The history of the Carnival in Basel
Why does Basel celebrate Fasnacht? All you need to know about the history and background to the "three best days".
The Carnival in Basel is Switzerland's largest "carnival" and the main Protestant one in the world. However, its history is lost in the mists of time as all the relevant documents were lost in the devastating earthquake of 1356. The oldest document about the Carnival in Basel dates back to 1376.
Basel's guilds had a considerable influence on the development of Carnival, the "three best days". Conscription of guild members required to do military duty in the 16th century was closely connected to Carnival. Military elements were incorporated which still characterize Carnival in Basel to this day: the measured marching pace to the sound of drums and piccolos.

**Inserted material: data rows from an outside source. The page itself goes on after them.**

Lemma far_ahead_ok o bs now m k : ok k -> anchored k = true -> 0 <= o ->
  bytes_at (at_seq (isn k)) o bs ->
  let '(r, k') := far_ahead o bs now m k in
  ok k' /\ same_pos k k' /\
  match r with Held => True | Resync c => cand_ok (isn k) c /\ oow k' = None end.
Proof.
  intros Hk Ha Ho Hb.
  assert (ok (k <| out_of_window ::= Z.add 1 |> <| oow := Some (Candidate.mk o bs now 0) |>))
    as Hh.
  { destruct Hk as [H1 H2 H3 H4]. split; cbn; [done|done|lia|]. intros c [= <-].
    split_and!; [done|by split_and!|lia]. }
  unfold far_ahead. destruct (oow k) as [c|] eqn:Hc; [case_if|].
  - destruct (take_oow_ok k c Hk Hc) as (? & ? & ? & _). cbv iota beta; by split_and!.
  - cbv iota beta; by split_and!.
  - cbv iota beta; by split_and!.
Qed.

Lemma extend_stray_ok s l now k : ok k -> 0 <= l ->
  ok (extend_stray s l now k).2 /\ same_pos k (extend_stray s l now k).2.
Proof.
  intros Hk Hl. unfold extend_stray. destruct (oow k) as [c|] eqn:Hc; [|done].
  case_if; [|done]. cbn. split; [|done]. destruct Hk as [H1 H2 H3 H4].
  split; cbn; [done..|]. intros c' [= <-].
  destruct (H4 c Hc) as (Hd & (? & ? & ?) & ?). split_and!; [done| |done].
  unfold cand_ok. cbn. split_and!; [done|unfold sat_add, U64_MAX; lia|done].
Qed.

Lemma far_missing_ok s l now m k : ok k -> anchored k = true -> 0 <= s -> 0 <= l ->
  let '(r, k') := far_missing s l now m k in
  ok k' /\ same_pos k k' /\ (forall c, r = Some c -> cand_ok (isn k) c /\ oow k' = None).
Proof.
  intros Hk Ha Hs Hl. unfold far_missing.
  pose proof (extend_stray_ok s l now k Hk Hl) as (Hk1 & Hp1).
  destruct (extend_stray s l now k) as [e k1]. cbn in Hk1, Hp1.
  destruct e; [split_and!; [done|done|]; done|].
  assert (anchored k1 = true) as Ha1 by (destruct Hp1 as (_ & _ & ->); done).
  pose proof (far_ahead_ok s [] now m k1 Hk1 Ha1 Hs ltac:(apply bytes_at_nil)) as H.
  destruct (far_ahead s [] now m k1) as [[|c] k2].
  - destruct H as (Hk2 & Hp2 & _). destruct (extend_stray_ok s l now k2 Hk2 Hl) as [? Hp3].
    split_and!; [done| |done]. unfold same_pos in *. intuition congruence.
  - destruct H as (Hk2 & Hp2 & Hc & Hn). rewrite (same_pos_isn _ _ Hp1) in Hc.
    split_and!; [done|unfold same_pos in *; intuition congruence|].
    intros c' [= <-]. done.
Qed.

Lemma evidence_ok s now m k : ok k ->
  let '(r, k') := evidence s now m k in
  ok k' /\ same_pos k k' /\
  (forall c, r = Some c -> cand_ok (isn k) c /\ oow k' = None /\ anchored k = true).
Proof.
  intros Hk. unfold evidence.
  destruct (anchored k) eqn:Ha; [|done]. cbn [negb].
  case_if; [done|]. set (o := match fin_off k with Some _ => _ | None => _ end).
  case_if; [done|]. case_if.
  - destruct (oow k) as [c|] eqn:Hc; [|done]. case_if; [|done].
    destruct (take_oow_ok k c Hk Hc) as (? & ? & ? & ?). split_and!; [done|done|].
    intros c' [= <-]. done.
  - assert (forall k' : t, next_off k' = next_off k -> next_seq k' = next_seq k ->
      anchored k' = anchored k -> oow k' = oow k -> out_of_window k' = out_of_window k ->
      ok k' /\ same_pos k k' /\ (forall c, None = Some c -> cand_ok (isn k) c /\ oow k' = None /\ anchored k = true))
      as Hf.
    { intros k' E1 E2 E3 E4 E5. split_and!; [|done|done]. destruct Hk as [H1 H2 H3 H4].
      split; rewrite ?E1, ?E3, ?E4, ?E5; unfold isn; rewrite ?E1, ?E2; (done || congruence). }
    rewrite Ha in Hf. repeat case_if; by apply Hf.
Qed.

Lemma fin_ok s now m k : ok k ->
  let '(r, k') := fin s now m k in
  ok k' /\ same_pos k k' /\
  (forall c, r = Some c -> cand_ok (isn k) c /\ oow k' = None /\ anchored k = true).
Proof.
  intros Hk. unfold fin. destruct (anchored k) eqn:Ha; [|done]. cbn [negb].
  case_if; [done|]. match goal with |- context [evidence s now m ?k1] =>
    assert (ok k1 /\ same_pos k k1) as [Hk1 Hp1] end.
  { case_if; (split; [|done]); destruct Hk as [H1 H2 H3 H4]; split; cbn; (done || congruence). }
  match goal with |- context [evidence s now m ?k1] =>
    pose proof (evidence_ok s now m k1 Hk1) as H'; destruct (evidence s now m k1) as [r k2] end.
  destruct H' as (? & ? & Hc). rewrite (same_pos_isn _ _ Hp1) in Hc.
  split_and!; [done|unfold same_pos in *; intuition congruence|intros c Hcc; destruct (Hc c Hcc) as (? & ? & _); done].
Qed.
End provenance.

End TrackFacts.

(** Clients reason by the lemmas above. *)
#[global] Arguments Track.anchor : simpl never.
#[global] Arguments Track.advance_to : simpl never.
#[global] Arguments Track.record_skip : simpl never.
#[global] Arguments Track.drop_stray : simpl never.
#[global] Arguments Track.expire_stray : simpl never.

Blaggedde (Fasnacht badge)
The Fasnacht badge – called a "Blaggedde" was introduced in 1911. The Fasnacht Committee (Comité), established in 1910, was permitted to sell them in order to finance part of the Fasnacht costs. The income still serves to subsidize the cliques.
The first officially permitted Morgenstreich was held in 1835. Back then, the Fasnacht participants took to the alleys with burning torches. The first pole-mounted lanterns appeared in 1845 when a ban on carrying open-flame torches was issued. The first large procession lantern was documented in 1860.
UNESCO World Heritage
It’s official: Basel’s Fasnacht has been recognized by UNESCO as an element of intangible cultural heritage. With this decision, the International Committee has paid tribute to the rich traditions and uniqueness of Basel’s Fasnacht, which is only the second-ever element of Swiss heritage to be awarded the UNESCO label for intangible cultural heritage.